▶ **Required work**
Every entry must be duplicated precisely as written.

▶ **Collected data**
^^^^^^^^

Definition config {C : Collaborators D S} (config_path : string) : M (t D S) unit :=
  conf <- lift (conf_get "data" (Config config_path)) ;;
  set_conf conf >>
  (* Set DB provider. *)
  db_provider <- lift (conf_get "default.db" conf) ;;
  when (eq_str db_provider "local")
    (db_path <- lift (conf_get "db.local.CMDATA_DB_FOLDER" conf) ;;
     set_db (LocalDBProvider db_path)) >>
  (* Check for local storage provider. *)
  storage_path <- lift (conf_get "service.local.CMDATA_STORAGE_FOLDER" conf) ;;
  when (truthy storage_path)
    (set_provider "local" (LocalStorageProvider storage_path)) >>
  (* Check for Azure provider. *)
  az_conf <- lift (conf_get "service.azure" conf) ;;
  when (truthy az_conf)
    (az_act <- lift (conf_get "credentials.AZURE_STORAGE_ACCOUNT" az_conf) ;;
     az_key <- lift (conf_get "credentials.AZURE_STORAGE_KEY" az_conf) ;;
     az_container <- lift (conf_get "container" az_conf) ;;
     when (truthy az_act && truthy az_key)
       (set_provider "azure" (AzureStorageProvider az_act az_key az_container))) >>
  (* Set a default storage provider. *)
  default_storage_provider <- lift (conf_get "default.service" conf) ;;
  providers <- gets _providers ;;
  p <- lift (getitem providers default_storage_provider) ;;
  set_provider "default" p.

(** [self._db.<attr>]: the store, or the attribute error of [None]. *)
Definition db_attr (self : t D S) (attr : string)
  : M (World D S) (DBProvider.t D) :=
  match _db self with
  | Some p => ret p
  | None => raise (AttributeError attr)
  end.

Definition _print_row (file_name service size url : printable)
  : M (World D S) unit :=
  print (format_row file_name service size url).

Definition ls (self : t D S) : M (World D S) (list CloudFile) :=
  p <- db_attr self "list_files" ;;
  log DbListFiles >>
  files <- gets (λ w, DBProvider.list_files p (db w)) ;;
  _print_row (PStr "FILE") (PStr "SERVICE") (PStr "SIZE") (PStr "URL") >>
  for_each files (λ f,
    _print_row (PStr (name f)) (PStr (service f)) (PInt (size f)) (PStr (url f))) >>
  ret files.

Definition add (self : t D S) (provider : option string) (file_path : string)
  : M (World D S) CloudFile :=
  let key := or_else provider "default" in
  sp <- lift (getitem (_providers self) (VStr key)) ;;
  log (StorageAdd key file_path) >>
  new_cloud_file <- on_store (StorageProvider.add sp file_path) ;;
  p <- db_attr self "add" ;;
  log (DbAdd new_cloud_file) >>
  on_db (DBProvider.add p new_cloud_file) >>
  ret new_cloud_file.

Definition get (self : t D S) (file_name : string) (dest_folder : option string)
  : M (World D S) unit :=
  (* Get db entry for this file *)
  p <- db_attr self "get" ;;
  log (DbGet file_name) >>
  cloud_file <- gets (λ w, DBProvider.get p file_name (db w)) ;;
  match cloud_file with
  | None =>
      print "Requested file not found. Use `ls` to see a list of file names." >>
      raise SystemExit
  | Some cloud_file =>
      let dest_folder := or_else dest_folder "." in
      sp <- lift (getitem (_providers self) (VStr (service cloud_file))) ;;
      log (StorageGet (service cloud_file) cloud_file dest_folder) >>
      on_store (StorageProvider.get sp cloud_file dest_folder)
  end.

Definition delete (self : t D S) (file_name : string) : M (World D S) unit :=
  p <- db_attr self "get" ;;
  log (DbGet file_name) >>
  cloud_file <- gets (λ w, DBProvider.get p file_name (db w)) ;;
  match cloud_file with
  | None => raise (Exception (file_name ++ " not found in the database.")%string)
  | Some cloud_file =>
      sp <- lift (getitem (_providers self) (VStr (service cloud_file))) ;;
      log (StorageDelete (service cloud_file) cloud_file) >>
      on_store (StorageProvider.delete sp cloud_file) >>
      p' <- db_attr self "delete" ;;
      log (DbDelete cloud_file) >>
      on_db (DBProvider.delete p' cloud_file)
  end.

End Methods.
End Data.

(** ** The command line *)

(** The dictionary [docopt] returns for the usage patterns of [data.py]:
    the command words as booleans and the positional arguments as strings
    ([None] where the pattern has none).  Parsing the command line is
    [docopt]'s business and is not embedded. *)
Module Docopt.
Record t := {
  ls : bool;
  dir : bool;
  add : bool;
  del : bool;
  get : bool;
  FILE : option string;
  SERVICE : option string;
  DEST_FOLDER : option string
}.
End Docopt.

(** Truth value of an optional string ([None] and [''] are falsy). *)
Definition truthy_str (x : option string) : bool :=
  match x with
  | Some s => negb (String.eqb s "")
  | None => false
  end.

(** The default of [config_path]. *)
Definition default_config_path : string := "~/.cloudmesh/cloudmesh4.yaml".

Section Main.
Context {D S : Type} {C : Collaborators D S}.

^^^^^^^^

▶ **Exercise response**
Definition config {C : Collaborators D S} (config_path : string) : M (t D S) unit :=
  conf <- lift (conf_get "data" (Config config_path)) ;;
  set_conf conf >>
  (* Set DB provider. *)
  db_provider <- lift (conf_get "default.db" conf) ;;
  when (eq_str db_provider "local")
    (db_path <- lift (conf_get "db.local.CMDATA_DB_FOLDER" conf) ;;
     set_db (LocalDBProvider db_path)) >>
  (* Check for local storage provider. *)
  storage_path <- lift (conf_get "service.local.CMDATA_STORAGE_FOLDER" conf) ;;
  when (truthy storage_path)
    (set_provider "local" (LocalStorageProvider storage_path)) >>
  (* Check for Azure provider. *)
  az_conf <- lift (conf_get "service.azure" conf) ;;
  when (truthy az_conf)
    (az_act <- lift (conf_get "credentials.AZURE_STORAGE_ACCOUNT" az_conf) ;;
     az_key <- lift (conf_get "credentials.AZURE_STORAGE_KEY" az_conf) ;;
     az_container <- lift (conf_get "container" az_conf) ;;
     when (truthy az_act && truthy az_key)
       (set_provider "azure" (AzureStorageProvider az_act az_key az_container))) >>
  (* Set a default storage provider. *)
  default_storage_provider <- lift (conf_get "default.service" conf) ;;
  providers <- gets _providers ;;
  p <- lift (getitem providers default_storage_provider) ;;
  set_provider "default" p.

(** [self._db.<attr>]: the store, or the attribute error of [None]. *)
Definition db_attr (self : t D S) (attr : string)
  : M (World D S) (DBProvider.t D) :=
  match _db self with
  | Some p => ret p
  | None => raise (AttributeError attr)
  end.

Definition _print_row (file_name service size url : printable)
  : M (World D S) unit :=
  print (format_row file_name service size url).

Definition ls (self : t D S) : M (World D S) (list CloudFile) :=
  p <- db_attr self "list_files" ;;
  log DbListFiles >>
  files <- gets (λ w, DBProvider.list_files p (db w)) ;;
  _print_row (PStr "FILE") (PStr "SERVICE") (PStr "SIZE") (PStr "URL") >>
  for_each files (λ f,
    _print_row (PStr (name f)) (PStr (service f)) (PInt (size f)) (PStr (url f))) >>
  ret files.

Definition add (self : t D S) (provider : option string) (file_path : string)
  : M (World D S) CloudFile :=
  let key := or_else provider "default" in
  sp <- lift (getitem (_providers self) (VStr key)) ;;
  log (StorageAdd key file_path) >>
  new_cloud_file <- on_store (StorageProvider.add sp file_path) ;;
  p <- db_attr self "add" ;;
  log (DbAdd new_cloud_file) >>
  on_db (DBProvider.add p new_cloud_file) >>
  ret new_cloud_file.

Definition get (self : t D S) (file_name : string) (dest_folder : option string)
  : M (World D S) unit :=
  (* Get db entry for this file *)
  p <- db_attr self "get" ;;
  log (DbGet file_name) >>
  cloud_file <- gets (λ w, DBProvider.get p file_name (db w)) ;;
  match cloud_file with
  | None =>
      print "Requested file not found. Use `ls` to see a list of file names." >>
      raise SystemExit
  | Some cloud_file =>
      let dest_folder := or_else dest_folder "." in
      sp <- lift (getitem (_providers self) (VStr (service cloud_file))) ;;
      log (StorageGet (service cloud_file) cloud_file dest_folder) >>
      on_store (StorageProvider.get sp cloud_file dest_folder)
  end.

Definition delete (self : t D S) (file_name : string) : M (World D S) unit :=
  p <- db_attr self "get" ;;
  log (DbGet file_name) >>
  cloud_file <- gets (λ w, DBProvider.get p file_name (db w)) ;;
  match cloud_file with
  | None => raise (Exception (file_name ++ " not found in the database.")%string)
  | Some cloud_file =>
      sp <- lift (getitem (_providers self) (VStr (service cloud_file))) ;;
      log (StorageDelete (service cloud_file) cloud_file) >>
      on_store (StorageProvider.delete sp cloud_file) >>
      p' <- db_attr self "delete" ;;
      log (DbDelete cloud_file) >>
      on_db (DBProvider.delete p' cloud_file)
  end.

End Methods.
End Data.

(** ** The command line *)

(** The dictionary [docopt] returns for the usage patterns of [data.py]:
    the command words as booleans and the positional arguments as strings
    ([None] where the pattern has none).  Parsing the command line is
    [docopt]'s business and is not embedded. *)
Module Docopt.
Record t := {
  ls : bool;
  dir : bool;
  add : bool;
  del : bool;
  get : bool;
  FILE : option string;
  SERVICE : option string;
  DEST_FOLDER : option string
}.
End Docopt.

(** Truth value of an optional string ([None] and [''] are falsy). *)
Definition truthy_str (x : option string) : bool :=
  match x with
  | Some s => negb (String.eqb s "")
  | None => false
  end.

(** The default of [config_path]. *)
Definition default_config_path : string := "~/.cloudmesh/cloudmesh4.yaml".

Section Main.
Context {D S : Type} {C : Collaborators D S}.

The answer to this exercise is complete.